HUNTINGTON, W.Va. (WOWK) – The Boy Scout motto is “be prepared.” So when it comes to emergency situations having blood on-hand is necessary.
Raisa Wheeler oversees what’s being called “the blood project.” She’s the Director of Emergency Medical Services at the World Scout Jamboree in Fayette County, West Virginia. She’s making sure there is a supply of blood in the event of an emergency.
“This is a very big deal for all of this to happen,” Wheeler said. “It’s extremely crucial, God forbid, we do have a significant injury.”
It’s such a big deal a National Guard Blackhawk helicopter was called into action. This is the first time the World Scout Jamboree will have a blood supply on standby.

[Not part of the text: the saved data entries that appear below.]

(** What the scan of a column comes to, in each of its three ends. *)
Lemma scan_cells_outcomes (c : Z) (s : string) (rows : list Row) (off : nat) :
  match scan_cells c s rows off with
  | Ok r =>
      (r = -1 /\ forall row, In row rows ->
                             has_column c row = true /\ cell_matches c s row = false)
      \/ (exists i, r = Z.of_nat (off + i)
                    /\ first_at (cell_matches c s) rows i
                    /\ forall j row, (j <= i)%nat -> nth_error rows j = Some row ->
                                     has_column c row = true)
  | Throw e =>
      e = TimeoutError for_locator
      /\ exists i row, nth_error rows i = Some row
                       /\ has_column c row = false
                       /\ forall j rowj, (j < i)%nat -> nth_error rows j = Some rowj ->
                                         has_column c rowj = true
                                         /\ cell_matches c s rowj = false
  end.
Proof.
  revert off; induction rows as [|row rows IH]; intros off; simpl.
  - left. split; [reflexivity | intros row []].
  - destruct (cell_at c row) as [text|] eqn:Ecell.
    + destruct (Js.includes text s) eqn:Einc.
      * right. exists 0%nat. split; [f_equal; lia|]. split.
        -- split; [|intros j y Hj; lia].
           exists row. split; [reflexivity|]. unfold cell_matches. now rewrite Ecell.
        -- intros j r Hj Hr. assert (j = 0)%nat by lia. subst j. simpl in Hr.
           inversion Hr; subst r. unfold has_column. now rewrite Ecell.
      * assert (Hrow : has_column c row = true /\ cell_matches c s row = false).
        { unfold has_column, cell_matches. rewrite Ecell. now split. }
        specialize (IH (S off)).
        destruct (scan_cells c s rows (S off)) as [r|e].
        -- destruct IH as [[-> Hall] | [i [-> [[[y [Hy Ty]] Hfirst] Hcols]]]].
           ++ left. split; [reflexivity|]. intros r [<-|Hr]; auto.
           ++ right. exists (S i). split; [f_equal; lia|]. split; [split|].
              ** exists y. now split.
              ** intros [|j] z Hj Hz; simpl in Hz.
                 --- inversion Hz; subst z. apply Hrow.
                 --- apply (Hfirst j z); [lia | exact Hz].
              ** intros [|j] z Hj Hz; simpl in Hz.
                 --- inversion Hz; subst z. apply Hrow.
                 --- apply (Hcols j z); [lia | exact Hz].
        -- destruct IH as [-> [i [y [Hy [Hcol Hbefore]]]]].
           split; [reflexivity|]. exists (S i), y. split; [exact Hy|]. split; [exact Hcol|].
           intros [|j] z Hj Hz; simpl in Hz.
           ++ inversion Hz; subst z. exact Hrow.
           ++ apply (Hbefore j z); [lia | exact Hz].
    + split; [reflexivity|]. exists 0%nat, row. split; [reflexivity|]. split.
      * unfold has_column. now rewrite Ecell.
      * intros j z Hj. lia.
Qed.

Lemma includes_contains (text s : string) :
  Js.includes text s = true <-> contains text s.
Proof. apply JsFacts.includes_app. Qed.

Lemma not_contains_includes (text s : string) :
  ~ contains text s -> Js.includes text s = false.
Proof.
  intros H. destruct (Js.includes text s) eqn:E; [|reflexivity].
  exfalso. apply H. now apply includes_contains.
Qed.

End TableFacts.

(** ** The claims about searching and counting *)
Module TableClaims.
Import Locator Dom TablePage TableView TableFacts.
Local Open Scope Z_scope.

(** C5.  [getRowCount] returns a non-negative integer for every table: the
    number of body rows; on a table without body rows it returns 0; it
    never throws. *)
Theorem getRowCount_nonneg_total :
  (forall t : Table,
      exists n, getRowCount new t = Ok n /\ 0 <= n /\ n = Z.of_nat (List.length t))
  /\ getRowCount new [] = Ok 0.
Proof.
  split; [|reflexivity].
  intros t. exists (Z.of_nat (List.length t)).
  split; [apply getRowCount_length | split; [lia | reflexivity]].
Qed.

(** C2, as the code has it.  [findRowByContent], on every table and for
    every search text, returns [-1] when no row matches and the 0-based
    position of the first matching row otherwise.
    [findRowIndexByCellContent] returns the position of the first matching
    row when every row up to and including it has a cell in the searched
    column, and [-1] when no row matches and every row has a cell in that
    column; whenever it returns, it returns [-1] with no row matching or
    the position of the first matching row.  [-1] is the position of no
    row. *)
Theorem find_first_match_or_minus_one (t : Table) (s : string) :
  (forall c i,
      (forall j row, (j <= i)%nat -> nth_error t j = Some row -> has_column c row = true) ->
      first_at (cell_matches c s) t i ->
      findRowIndexByCellContent new c s t = Ok (Z.of_nat i))
  /\ (forall c,
         (forall row, In row t -> has_column c row = true) ->
         none_of (cell_matches c s) t ->
         findRowIndexByCellContent new c s t = Ok (-1))
  /\ (forall c r,
         findRowIndexByCellContent new c s t = Ok r ->
         (r = -1 /\ none_of (cell_matches c s) t)
         \/ (exists i, r = Z.of_nat i /\ first_at (cell_matches c s) t i))
  /\ (exists r, findRowByContent new s t = Ok r
                /\ ((r = -1 /\ none_of (row_matches s) t)
                    \/ (exists i, r = Z.of_nat i /\ first_at (row_matches s) t i)))
  /\ (forall i : nat, Z.of_nat i <> -1).
Proof.
  split; [|split; [|split; [|split]]].
  - intros c i Hcol Hfirst. rewrite findRowIndexByCellContent_scan.
    exact (scan_cells_hit c s t i 0 Hcol Hfirst).
  - intros c Hcol Hnone. rewrite findRowIndexByCellContent_scan.
    rewrite (scan_cells_first_index c s t 0 Hcol).
    destruct (first_index_cases (cell_matches c s) t 0) as [[E _] | [k [_ [[x [Hx Tx]] _]]]].
    + now rewrite E.
    + apply nth_error_In in Hx. rewrite (Hnone x Hx) in Tx. discriminate.
  - intros c r H. rewrite findRowIndexByCellContent_scan in H.
    pose proof (scan_cells_outcomes c s t 0) as Hout. rewrite H in Hout.
    destruct Hout as [[-> Hall] | [i [-> [Hfirst _]]]].
    + left. split; [reflexivity|]. intros row Hrow. apply (Hall row Hrow).
    + right. exists i. split; [reflexivity | exact Hfirst].
  - rewrite findRowByContent_first_index.
    eexists; split; [reflexivity|].
    destruct (first_index_cases (row_matches s) t 0) as [H | [k [E F]]].
    + left. exact H.
    + right. exists k. split; [exact E | exact F].
  - intros i. lia.
Qed.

“If the situation is that bad, they do have a really good potential to have massive blood loss,” Wheeler said. “You can bleed out in six minutes.”
The World Scout Jamboree is a high-adventure camp that includes mountain biking, hiking, and ATV riding. With 11,000 acres of remote, forested area and more than 50,000 people, access to blood can mean life or death.
It’s taken a team of people to make sure the blood stays safe and can be returned if it isn’t used. Dominique Wong is a physician and the medical director of EMS at the jamboree and explains why having a blood supply is so important.
“Since it’s such a time-sensitive issue, and the summit is in such a remote area, we thought it was necessary to have these resources available, close,” Wong said.
Gratitude for the blood supply was also shown and, of course, it was done in boy scout fashion.
“In return,” Wong said. “The summit held their own blood drive as a sort of thank you to say, ‘Hey, thanks for helping us out with this blood product.'”
There are 30 medical facilities at the World Scout Jamboree. 10 of those are open 24/7. The Jamboree Medical Services has a staff of approximately 450 medical volunteers on site.
The blood was donated by Cabell Huntington Hospital and St. Mary’s Medical Center.